Where does one begin when celebrating one of Saratoga Springs’ most vibrant “jewels” … Daesha DevónHarris? Let’s start with “home” … the very intersection of Harris’s artistry, teaching and community action. This recurring theme is evident throughout her deeply haunting, breathtaking photographic work that weaves “found” stories and current lives together, while exploring the impact of the past on those living in the present. It is also where her voice, efforts, and presence quietly engage, tirelessly mobilize, and creatively amplify “a call to action” for a better future for us all.

A “cultural preservationist and youth advocate,’ Harris has been active in her hometown for many years. A member of the Teaching Faculty for the Storytellers’ Institute at Skidmore College, she invited her Skidmore MDOCS students to document and then exhibit MLK Saratoga’s silent march down Broadway to honor Dr. King on the 50th anniversary of his assassination. She was instrumental in generating the ‘Shine a Light on Darryl’ campaign, rallying a re-newed effort to bring forward awareness and justice around the death of 19 year old Darryl Mount in 2013. Most recently, Harris was served on the 2020-2021 Saratoga Springs Police Reform Task Force (see BHM #6) — an extraordinary commitment of energy, resolve, and collective navigation to render 50 actionable recommendations to re-invision Saratoga Spring’s Police and Public Safety, while meeting Gov. Cuomo’s deadline mandate. (Reinvention Plan: Toward a Community Centered Justice Initiative)

Harris is a New York Foundation of the Arts Fellow, whose award-winning work has been featured by En Foco, Sky Gallery, and the Center for Photography at Woodstock. In 2019, the Smithsonian Magazine highlighted her exhibit “Just Beyond the River” in the article, Daesha Devón Harris Combines Oral History and Antique Portraits to Tell a Story of Loss and Hope: These layered works testify to African-American History.

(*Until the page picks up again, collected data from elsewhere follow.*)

(** The invariant of section 3 on the two time fields. *)
Definition timeFieldsOk (s : TimerState) : Prop :=
  match specPhase s with
  | RunningFocus | RunningBreak =>
      JS.nullish (endTimestamp s) = false
      /\ JS.nullish (remainingSeconds s) = true
  | PausedFocus | PausedBreak =>
      JS.nullish (remainingSeconds s) = false
      /\ JS.nullish (endTimestamp s) = true
  | Idle | WaitingConfirm =>
      JS.nullish (endTimestamp s) = true
      /\ JS.nullish (remainingSeconds s) = true
  end.

End Chrome.

(** ** The popup's start button *)

Module Popup.

(** What [Number.parseFloat] returns: NaN, an infinity, or a finite
    number, taken here as a rational. *)
Inductive number : Type :=
| NaN
| Infinity (positive : bool)
| Finite (q : Q).

(** What a click on the start button does: the message it sends, if any,
    and the text it writes to the status line, if any. *)
Record Click : Type := mkClick {
  sent : option Chrome.Message;
  statusMessage : option string
}.

Section StartButton.

(** [Number.parseFloat], a built-in of the host. *)
Variable parseFloat : string -> number.

Definition clampMinutes (value : string) : option number :=
  match parseFloat value with
  | NaN => None
  | Infinity positive => if positive then Some (Infinity true) else None
  | Finite q => if Qle_bool q 0%Q then None else Some (Finite q)
  end.

(** [Math.round(minutes * 60)]: the nearest integer, halves upwards, of
    the product, taken exactly. *)
Definition minutesToSeconds (minutes : number) : JS.value :=
  match minutes with
  | NaN => JS.NaN
  | Infinity positive => JS.Infinity positive
  | Finite q => JS.Num (Qfloor (q * 60 + (1 # 2))%Q)
  end.

(** [durationAMinutes == 333]. *)
Definition is333 (minutes : number) : bool :=
  match minutes with
  | Finite q => Qeq_bool q 333%Q
  | _ => false
  end.

(** The click listener of [startBtn], given the phase of
    [currentState] and the text of the two inputs. *)
Definition onStartClick (currentPhase : Chrome.Phase)
    (timerA timerB : string) : Click :=
  match currentPhase with
  | Chrome.WAITING_A =>
      {| sent := Some {| Chrome.type := "ackA"; Chrome.config := None |};
         statusMessage := None |}
  | Chrome.IDLE =>
      match clampMinutes timerA, clampMinutes timerB with
      | Some durationAMinutes, Some durationBMinutes =>
          let config :=
            {| Chrome.durationASeconds :=
                 if is333 durationAMinutes then JS.Num 5
                 else minutesToSeconds durationAMinutes;
               Chrome.durationBSeconds :=
                 minutesToSeconds durationBMinutes |} in
          {| sent := Some {| Chrome.type := "start";
                             Chrome.config := Some config |};
             statusMessage := Some "" |}
      | _, _ =>
          {| sent := None;
             statusMessage := Some "Durations must be at least 1 minute." |}
      end
  | _ => {| sent := None; statusMessage := None |}
  end.

End StartButton.

End Popup.

(** ** The iOS view model *)

Module IOS.

Inductive Phase : Type :=
| idle
| runningFocus
| waitingForConfirm
| runningBreak
| pausedFocus
| pausedBreak.

Record Config : Type := mkConfig {
  focusMinutes : Z;
  breakMinutes : Z
}.

(** [Date] and [TimeInterval] are seconds, taken here as rationals, with
    exact sums and differences. *)
Record State : Type := mkState {
  phase : Phase;
  endDate : option Q;
  remainingSeconds : option Q
}.

Definition defaultConfig : Config :=
  {| focusMinutes := 25; breakMinutes := 5 |}.

Definition defaultState : State :=
  {| phase := idle; endDate := None; remainingSeconds := None |}.

(** A request added to the notification centre. *)
Record Request : Type := mkRequest {
  identifier : string;
  title : string;
  body : string;
  trigger : option Q
}.

(** The view model with what it persists in [UserDefaults] and the
    requests it has added to the notification centre, in order.  The
    published display string is presentation and is left out. *)
Record TimerViewModel : Type := mkModel {
  config : Config;
  state : State;
  statusMessage : string;
  savedConfig : option Config;
  savedState : option State;
  requests : list Request
}.

Definition setState (s : State) (status : string) (m : TimerViewModel)
  : TimerViewModel :=
  {| config := config m; state := s; statusMessage := status;
     savedConfig := savedConfig m; savedState := savedState m;
     requests := requests m |}.

Definition persist (m : TimerViewModel) : TimerViewModel :=
  {| config := config m; state := state m;
     statusMessage := statusMessage m;
     savedConfig := Some (config m); savedState := Some (state m);
     requests := requests m |}.

Definition addRequest (r : Request) (m : TimerViewModel) : TimerViewModel :=
  {| config := config m; state := state m;
     statusMessage := statusMessage m;
     savedConfig := savedConfig m; savedState := savedState m;
     requests := requests m ++ [r] |}.

(** [state.endDate?.timeIntervalSinceNow ?? 1]. *)
Definition intervalToEnd (now : Q) (m : TimerViewModel) : Q :=
  match endDate (state m) with
  | Some e => (e - now)%Q
  | None => 1%Q
  end.

Definition scheduleCompletionNotification (now : Q) (p : Phase)
    (m : TimerViewModel) : TimerViewModel :=
  match p with
  | runningFocus =>
      addRequest {| identifier := "focusComplete";
                    title := "Focus complete";
                    body := "Tap to start Break.";
                    trigger := Some (intervalToEnd now m) |} m
  | runningBreak =>
      addRequest {| identifier := "breakComplete";
                    title := "Break complete";
                    body := "Sequence finished.";
                    trigger := Some (intervalToEnd now m) |} m
  | waitingForConfirm =>
      addRequest {| identifier := "focusComplete";
                    title := "Focus complete";
                    body := "Start Break when ready.";
                    trigger := None |} m
  | idle =>
      addRequest {| identifier := "breakComplete";
                    title := "Break complete";
                    body := "Sequence finished.";
                    trigger := None |} m
  | _ => m
  end.

Definition start (now : Q) (m : TimerViewModel) : TimerViewModel :=
  match phase (state m) with
  | idle =>
      if (0 <? focusMinutes (config m)) && (0 <? breakMinutes (config m))
      then
        let s := {| phase := runningFocus;
                    endDate :=
                      Some (now + inject_Z (focusMinutes (config m) * 60))%Q;
                    remainingSeconds := None |} in
        scheduleCompletionNotification now runningFocus
          (persist (setState s "Focus running" m))
      else m
  | _ => m
  end.

Definition confirmStartBreak (now : Q) (m : TimerViewModel)
  : TimerViewModel :=
  match phase (state m) with
  | waitingForConfirm =>
      let s := {| phase := runningBreak;
                  endDate :=
                    Some (now + inject_Z (breakMinutes (config m) * 60))%Q;
                  remainingSeconds := None |} in
      scheduleCompletionNotification now runningBreak
        (persist (setState s "Break running" m))
  | _ => m
  end.

(** Swift's [max(x, y)]: [y] when [y >= x], else [x]. *)
Definition max (x y : Q) : Q := if Qle_bool x y then y else x.

Definition pauseOrResume (now : Q) (m : TimerViewModel) : TimerViewModel :=
  match phase (state m) with
  | runningFocus | runningBreak =>
      match endDate (state m) with
      | None => m
      | Some e =>
          let remaining := max 1%Q (e - now)%Q in
          let s := {| phase :=
                        match phase (state m) with
                        | runningFocus => pausedFocus
                        | _ => pausedBreak
                        end;
                      endDate := None;
                      remainingSeconds := Some remaining |} in
          persist (setState s "Paused" m)
      end
  | pausedFocus | pausedBreak =>
      match remainingSeconds (state m) with
      | None => m
      | Some remaining =>
          let p := match phase (state m) with
                   | pausedFocus => runningFocus
                   | _ => runningBreak
                   end in
          let s := {| phase := p;
                      endDate := Some (now + remaining)%Q;
                      remainingSeconds := None |} in
          scheduleCompletionNotification now p
            (persist
               (setState s
                  match p with
                  | runningFocus => "Focus running"
                  | _ => "Break running"
                  end m))
      end
  | _ => m
  end.

Definition cancel (m : TimerViewModel) : TimerViewModel :=
  persist (setState defaultState "Ready" m).

Definition handleCompletion (now : Q) (m : TimerViewModel)
  : TimerViewModel :=
  match phase (state m) with
  | runningFocus =>
      let s := {| phase := waitingForConfirm; endDate := None;
                  remainingSeconds := remainingSeconds (state m) |} in
      scheduleCompletionNotification now waitingForConfirm
        (persist (setState s "Focus done. Start Break?" m))
  | runningBreak =>
      scheduleCompletionNotification now idle
        (persist (setState defaultState "Break done" m))
  | _ => m
  end.

Definition resumeIfNeeded (now : Q) (m : TimerViewModel) : TimerViewModel :=
  match phase (state m) with
  | runningFocus | runningBreak =>
      match endDate (state m) with
      | Some e => if Qle_bool e now then handleCompletion now m else m
      | None => m
      end
  | _ => m
  end.

(** [tick], without the display string it also refreshes. *)
Definition tick (now : Q) (m : TimerViewModel) : TimerViewModel :=
  match phase (state m) with
  | runningFocus | runningBreak =>
      match endDate (state m) with
      | None => m
      | Some e =>
          let remaining := max 0%Q (e - now)%Q in
          if Qle_bool remaining 0%Q then handleCompletion now m else m
      end
  | _ => m
  end.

Last year, she was acknowledged as “one of America’s leading artists of colour, … among an elite selection of multi-media artists to be awarded” by the Pollock-Krasner Foundation in 2020-2021. Ms. Harris has also been recently named to UK-based Hundred+ Heroines, a global organization dedicated to the “universal recognition of women in photography” (past, present, and future), which currently celebrates 200 “heroines” — professional women and non-binary photographers.

Reflecting on her recent exhibit “Just Beyond the River” and the Negro hymn the collection was named for … Ms. Harris says that both are “about freedom being within our reach, but escaping us still.” Her’s is the courage to illuminate the erased, the forgotten, the disconnected … and that’s an on-going story that has awakening impact for us all.